Incident Response Planning
Incident response is the process of reacting to a real or potential data breach or theft. Incident response can be viewed as a set of specific and detailed policies and procedures that are planned in advance, practiced, and deployable when a security incident occurs.
Some examples of indicators of an incident include:
- Attempts to gain unauthorized access to a network, system, or data
- Unauthorized use/misuse of a system, network, or data
- Unauthorized changes to system hardware, firmware, or software
- Loss of data (accidental or intentional)
- Unusual/Suspicious network behavior
- Unauthorized modifications to systems, networks, or data
- Denial of service
- Malware or other signs of infection
The first part of incident response (IR) planning is to form an IR team—including representatives from IT, security, HR, legal, and communications teams—which determines the policies and procedures to be followed during an incident.
Once the policies and procedures have been determined and documented, they should be practiced so that all responders are ready to perform under the pressure of an incident.
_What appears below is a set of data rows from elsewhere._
Definition sample_hass : HomeAssistant := {|
  data := {[ "dwd_weather_warnings" := {[ "0123456789abcdef" := 1%positive ]} ]};
|}.

Definition sample_sensor (description : SensorEntityDescription) :
    DwdWeatherWarningsSensor := {|
  coordinator := 1%positive;
  entity_description := description;
  _attr_name := "DWD-Weather-Warnings Hamburg " +:+ name description;
  _attr_unique_id := "102000000-" +:+ key description;
  _attr_device_info := {|
    identifiers := [("dwd_weather_warnings", "0123456789abcdef")];
    device_name := "DWD-Weather-Warnings Hamburg" |};
  api := 2%positive;
|}.

Definition current_sensor : DwdWeatherWarningsSensor :=
  sample_sensor {| key := CURRENT_WARNING_SENSOR;
                   name := "Current Warning Level";
                   icon := "mdi:close-octagon-outline" |}.

Definition advance_sensor : DwdWeatherWarningsSensor :=
  sample_sensor {| key := ADVANCE_WARNING_SENSOR;
                   name := "Advance Warning Level";
                   icon := "mdi:close-octagon-outline" |}.

(** The warnings that the sample API client holds, as dictionaries. *)
Definition sample_current : list (gmap string val) :=
  [sample_warning "WINDBOEEN" 51 1 100 200].

Definition sample_expected : list (gmap string val) :=
  [sample_warning "STURMBOEEN" 52 2 300 400;
   sample_warning "FROST" 22 1 500 600].

(** A second installation of the same region: other locations, one more
    object in the heap, a framework call already made, another entry. *)

Definition other_api : DwdWeatherWarningsAPI := {|
  data_valid := true;
  warncell_id := VInt 102000000;
  warncell_name := VStr "Stadt Hamburg";
  last_update := VDateTime 1700000000;
  current_warning_level := VInt 1;
  current_warnings := [21%positive];
  expected_warning_level := VInt 2;
  expected_warnings := [22%positive; 23%positive];
|}.

Definition other_store : store := {|
  heap :=
    <[20%positive := OApi other_api]>
    (<[21%positive := ODict (sample_warning "WINDBOEEN" 51 1 100 200)]>
    (<[22%positive := ODict (sample_warning "STURMBOEEN" 52 2 300 400)]>
    (<[23%positive := ODict (sample_warning "FROST" 22 1 500 600)]>
    (<[24%positive := ODict ∅]> ∅))));
  calls := [async_create_task (flow_async_init "dwd_weather_warnings" ∅ ∅)];
|}.

Definition other_sensor : DwdWeatherWarningsSensor := {|
  coordinator := 19%positive;
  entity_description :=
    {| key := CURRENT_WARNING_SENSOR;
       name := "Aktuelle Warnstufe";
       icon := "mdi:alert" |};
  _attr_name := "DWD-Weather-Warnings Zuhause Aktuelle Warnstufe";
  _attr_unique_id := "None-current_warning_level";
  _attr_device_info := {|
    identifiers := [("dwd_weather_warnings", "fedcba9876543210")];
    device_name := "DWD-Weather-Warnings Zuhause" |};
  api := 20%positive;
|}.

(** A store whose only current warning lacks the item ["event"]. *)
Definition truncated_store : store := {|
  heap :=
    <[2%positive := OApi sample_api]>
    (<[3%positive :=
         ODict (delete "event" (sample_warning "WINDBOEEN" 51 1 100 200))]> ∅);
  calls := [];
|}.

(** A callback that accepts the entities and does nothing else. *)
Definition ignore_entities : AddEntitiesCallback := λ _ _, mret ().

(** An entry for which no coordinator is registered, and two YAML
    configurations. *)
Definition unknown_entry : ConfigEntry := {|
  entry_id := "ffffffffffffffff";
  title := "Berlin";
  unique_id := None;
|}.

Definition yaml_hamburg : ConfigType :=
  {[ "region_name" := VStr "Hansestadt Hamburg" ]}.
After an incident has been discovered, the next step is containment. During the containment process, a technical team comprised of internal and/or external experts works to assess what data, networks, or systems have been affected; the level of damage; any loss of data; indicators of attack, attack methods, or attackers; and any other details that will be useful in determining what went wrong so that controls can be put in place to contain the damage and/or shut down affected systems to prevent further damage.
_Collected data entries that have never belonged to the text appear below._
(** ** The load of an agent *)



(** X4.  On a database whose [task_assignments] has [updated_at]: when the
    analysis is a JSON object without a [tasks] array, [processAssignment]
    returns the failure envelope, the assignment is marked ['failed'], no work
    bot is created, and no row of [sub_ai_agents] changes: the load that
    [delegateToSubAIs] added for the assignment stays. *)
Theorem processAssignment_failure_keeps_load
    (self : SubAIAgent.t) (a : Assignment) (elements : list JsVal)
    (text : string) (analysis : Json) (w : World) :
  has_updated_at (db w) = true ->
  ta_assigned_elements a = ElemArray elements ->
  claude w (calls w) = Resolves text (Some analysis) ->
  tasks analysis = None ->
  exists error w',
    SubAIAgent.processAssignment self a w
    = Returns (SubAIAgent.envelope_failure error) w'
    /\ sub_ai_agents (db w') = sub_ai_agents (db w)
    /\ work_bots (db w') = work_bots (db w)
    /\ map ta_id (task_assignments (db w')) = map ta_id (task_assignments (db w))
    /\ forall row, In row (task_assignments (db w')) -> ta_id row = ta_id a ->
         ta_status row = "failed".
Proof.
  intros Hcol He Hreply Hnone.
  destruct (updateAssignmentStatus_returns (ta_id a) "in-progress" w Hcol)
    as (f1 & E1 & Hid1 & _).
  unfold SubAIAgent.processAssignment, try_catch.
  erewrite bind_returns by exact E1.
  erewrite bind_returns
    by (apply (analyzeAssignment_resolves self a elements text analysis);
        [exact He|exact Hreply]).
  erewrite bind_throws
    by (unfold SubAIAgent.createWorkBots; rewrite Hnone; reflexivity).
  cbv beta iota.
  match goal with
  | |- context [bind (SubAIAgent.updateAssignmentStatus _ "failed") _ ?w1] =>
    destruct (updateAssignmentStatus_returns (ta_id a) "failed" w1)
      as (f2 & E2 & Hid2 & Hst2); [exact Hcol|]
  end.
  erewrite bind_returns by exact E2.
  do 2 eexists. split; [reflexivity|].
  unfold with_db. cbn [db].
  split; [reflexivity|]. split; [reflexivity|]. split.
  - rewrite set_assignment_ids by exact Hid2.
    now rewrite set_assignment_ids by exact Hid1.
  - intros row Hin Hid.
    apply set_assignment_hit in Hin as (r1 & _ & _ & ->);
      [|exact Hid|exact Hid2].
    apply Hst2.
Qed.

Lemma processAssignment_failure_keeps_load_witness :
  exists error w',
    SubAIAgent.processAssignment codeArchitect assignment_1
      (delegated seeded_with_updated_at no_tasks)
    = Returns (SubAIAgent.envelope_failure error) w'.
Proof.
  destruct (processAssignment_failure_keeps_load codeArchitect assignment_1
              [JStr "Main implementation"] "{}"
              {| workPackages := None; tasks := None |}
              (delegated seeded_with_updated_at no_tasks))
    as (error & w' & E & _).
  - vm_compute. reflexivity.
  - reflexivity.
  - vm_compute. reflexivity.
  - reflexivity.
  - exists error, w'. exact E.
Defined.

(** ** [receiveTask]: what it leaves alone *)

Section Touches.
Context {R : Type} (table : DB -> list R) (key : R -> Z) (id : Z).

Lemma touches_keeps {A} (m : M A) : keeps table m -> touches table key id m.
Proof.
  intros K w. exists (fun r => r). split; [reflexivity|]. rewrite K.
  rewrite <- (map_id (table (db w))) at 1. apply map_ext.
  intros r. now destruct (key r =? id).
Qed.

Lemma touches_compose (g g' : R -> R) (l : list R) :
  (forall r, key (g r) = key r) ->
  map (fun r => if key r =? id then g' r else r)
      (map (fun r => if key r =? id then g r else r) l)
  = map (fun r => if key r =? id then g' (g r) else r) l.
Proof.
  intros Hg. rewrite map_map. apply map_ext. intros r.
  destruct (key r =? id) eqn:Er; [|now rewrite Er].
  now rewrite Hg, Er.
Qed.

Lemma touches_bind {A B} (m : M A) (k : A -> M B) :
  touches table key id m -> (forall a, touches table key id (k a)) ->
  touches table key id (bind m k).
Proof.
  intros Hm Hk w. unfold bind. destruct (Hm w) as (g & Hg & E).
  destruct (m w) as [a w1|e w1]; simpl in E.
  - destruct (Hk a w1) as (g' & Hg' & E').
    exists (fun r => g' (g r)). split.
    + intros r. now rewrite Hg', Hg.
    + rewrite E', E. now apply touches_compose.
  - exists g. split; assumption.
Qed.

Lemma touches_try_catch {A} (m : M A) (h : Exn -> M A) :
  touches table key id m -> (forall e, touches table key id (h e)) ->
  touches table key id (try_catch m h).
Proof.
  intros Hm Hh w. unfold try_catch. destruct (Hm w) as (g & Hg & E).
  destruct (m w) as [a w1|e w1]; simpl in E.
  - exists g. split; assumption.
  - destruct (Hh e w1) as (g' & Hg' & E').
    exists (fun r => g' (g r)). split.
    + intros r. now rewrite Hg', Hg.
    + rewrite E', E. now apply touches_compose.
Qed.

Lemma touches_run_sql (f : DB -> DB) (g : DB -> R -> R) :
  (forall d r, key (g d r) = key r) ->
  (forall d, table (f d) = map (fun r => if key r =? id then g d r else r) (table d)) ->
  touches table key id (run_sql f).
Proof. intros Hg Hf w. exists (g (db w)). split; [apply Hg|apply Hf]. Qed.

End Touches.

Lemma keeps_not_awaited {T A} (table : DB -> T) (m : M A) :
  keeps table m -> keeps table (AtlantisAI.not_awaited m).
Proof. intros K w. apply K. Qed.

Section Appends.
Context {T : Type} (P : T -> Prop) (table : DB -> list T).

Lemma appends_keeps {A} (m : M A) : keeps table m -> appends P table m.
Proof. intros K w. exists []. rewrite K, app_nil_r. split; [reflexivity|constructor]. Qed.

Lemma appends_bind {A B} (m : M A) (k : A -> M B) :
  appends P table m -> (forall a, appends P table (k a)) -> appends P table (bind m k).
Proof.
  intros Hm Hk w. unfold bind. destruct (Hm w) as (new & E & HP).
  destruct (m w) as [a w1|e w1]; simpl in E.
  - destruct (Hk a w1) as (new' & E' & HP'). exists (new ++ new').
    rewrite E', E, app_assoc. split; [reflexivity|]. now apply Forall_app.
  - exists new. split; assumption.
Qed.

Lemma appends_try_catch {A} (m : M A) (h : Exn -> M A) :
  appends P table m -> (forall e, appends P table (h e)) ->
  appends P table (try_catch m h).
Proof.
  intros Hm Hh w. unfold try_catch. destruct (Hm w) as (new & E & HP).
  destruct (m w) as [a w1|e w1]; simpl in E.
  - exists new. split; assumption.
  - destruct (Hh e w1) as (new' & E' & HP'). exists (new ++ new').
    rewrite E', E, app_assoc. split; [reflexivity|]. now apply Forall_app.
Qed.

Lemma appends_run_sql (f : DB -> DB) (row : DB -> T) :
  (forall d, table (f d) = table d ++ [row d]) -> (forall d, P (row d)) ->
  appends P table (run_sql f).
Proof.
  intros Hf HP w. exists [row (db w)]. split; [apply Hf|].
  constructor; [apply HP|constructor].
Qed.

Lemma appends_not_awaited {A} (m : M A) :
  appends P table m -> appends P table (AtlantisAI.not_awaited m).
Proof. intros H w. apply H. Qed.

End Appends.

Lemma raises_keeps {A} (m : M A) : keeps sub_ai_agents m -> raises_loads m.
Proof.
  intros K w. exists (fun _ => 0). split; [intros; lia|]. rewrite K.
  rewrite <- (map_id (sub_ai_agents (db w))) at 1. apply map_ext.
  intros a. now rewrite add_to_load_0.
Qed.

Lemma raises_compose (g g' : Agent -> Z) (l : list Agent) :
  map (fun a => add_to_load (g' a) a) (map (fun a => add_to_load (g a) a) l)
  = map (fun a => add_to_load (g a + g' (add_to_load (g a) a)) a) l.
Proof. rewrite map_map. apply map_ext. intros a. apply add_to_load_add. Qed.

Lemma raises_bind {A B} (m : M A) (k : A -> M B) :
  raises_loads m -> (forall a, raises_loads (k a)) -> raises_loads (bind m k).
Proof.
  intros Hm Hk w. unfold bind. destruct (Hm w) as (g & Hg & E).
  destruct (m w) as [a w1|e w1]; simpl in E.
  - destruct (Hk a w1) as (g' & Hg' & E').
    exists (fun a => g a + g' (add_to_load (g a) a)). split.
    + intros x. specialize (Hg x). specialize (Hg' (add_to_load (g x) x)). lia.
    + rewrite E', E. apply raises_compose.
  - exists g. split; assumption.
Qed.

Lemma raises_try_catch {A} (m : M A) (h : Exn -> M A) :
  raises_loads m -> (forall e, raises_loads (h e)) -> raises_loads (try_catch m h).
Proof.
  intros Hm Hh w. unfold try_catch. destruct (Hm w) as (g & Hg & E).
  destruct (m w) as [a w1|e w1]; simpl in E.
  - exists g. split; assumption.
  - destruct (Hh e w1) as (g' & Hg' & E').
    exists (fun a => g a + g' (add_to_load (g a) a)). split.
    + intros x. specialize (Hg x). specialize (Hg' (add_to_load (g x) x)). lia.
    + rewrite E', E. apply raises_compose.
Qed.

Lemma raises_add_load (id : Z) : raises_loads (run_sql (add_load id 1)).
Proof.
  intros w. exists (fun a => if sa_id a =? id then 1 else 0). split.
  - intros a. destruct (sa_id a =? id); lia.
  - simpl. apply map_ext. intros a.
    destruct (sa_id a =? id); [reflexivity|now rewrite add_to_load_0].
Qed.

Lemma createTask_keeps {T} (table : DB -> T) (input : AtlantisAI.TaskInput) :
  (forall f d, table (set_tasks f d) = table d) ->
  keeps table (AtlantisAI.createTask input).
Proof.
  intros Htasks. unfold AtlantisAI.createTask.
  do 12 (apply keeps_bind; [frame|intros ?]).
  apply keeps_bind; [apply keeps_run_sql; intros; apply Htasks|intros _].
  frame.
Qed.

Lemma receiveTask_steps (taskInput : AtlantisAI.TaskInput) :
  AtlantisAI.receiveTask taskInput
  = try_catch (task <- AtlantisAI.createTask taskInput ;; plan_and_delegate task)
      (fun error => ret (AtlantisAI.envelope_failure (message_of error))).
Proof. reflexivity. Qed.

(** Whatever holds of every statement of steps 2 to 5, and is passed on by
    sequencing and by [try]/[catch], holds of the steps. *)
Section Effects.
Context (Q : forall A : Type, M A -> Prop) (task : AtlantisAI.TaskObject).
Hypothesis Q_reads : forall A (m : M A), reads m -> Q _ m.
Hypothesis Q_bind : forall A B (m : M A) (k : A -> M B),
  Q _ m -> (forall a, Q _ (k a)) -> Q _ (bind m k).
Hypothesis Q_try_catch : forall A (m : M A) (h : Exn -> M A),
  Q _ m -> (forall e, Q _ (h e)) -> Q _ (try_catch m h).
Hypothesis Q_not_awaited : forall A (m : M A), Q _ m -> Q _ (AtlantisAI.not_awaited m).
Hypothesis Q_update_task : forall f : Task -> Task,
  (forall t, t_id (f t) = t_id t) ->
  Q _ (run_sql (set_tasks (map (fun t => if t_id t =? AtlantisAI.id_ task then f t else t)))).
Hypothesis Q_insert_plan : forall row : list PlanRow -> PlanRow,
  (forall rows, pp_task_id (row rows) = AtlantisAI.id_ task) ->
  Q _ (run_sql (set_plans (fun rows => rows ++ [row rows]))).
Hypothesis Q_insert_assignment : forall row : list Assignment -> Assignment,
  (forall rows, ta_task_id (row rows) = AtlantisAI.id_ task
                /\ ta_status (row rows) = "assigned") ->
  Q _ (run_sql (set_assignments (fun rows => rows ++ [row rows]))).
Hypothesis Q_add_load : forall id, Q _ (run_sql (add_load id 1)).
Hypothesis Q_insert_update : forall row : list ProgressUpdate -> ProgressUpdate,
  (forall us, pu_task_id (row us) = AtlantisAI.id_ task
              /\ pu_source_type (row us) = "atlantis") ->
  Q _ (run_sql (set_updates (fun us => us ++ [row us]))).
Once the technical team has a reasonable grasp on the incident, the notification process begins. Notification includes communicating to internal and external parties, and messaging to customers, shareholders, and the press should be prepared carefully and with the assistance of legal and HR teams. Notification to law enforcement may also be required or recommended, depending on the severity of the breach and compliance or legal obligations.
While notification is happening, technical teams (internal and/or external) should be working to eradicate any lingering problems in the system, such as getting rid of malware or vulnerabilities that allowed attackers to get into and manipulate the network.
After systems have been “cleaned” and best efforts to mitigate damage have been completed, the technical teams must begin the process of recovering any lost information and restoring systems shut down during the incident to keep further damage from occurring.
Finally, after the incident response has concluded and systems are back up and running as normal, a review or “lessons learned” should be conducted so that organizations can refine their incident response plan to work more effectively during the next incident.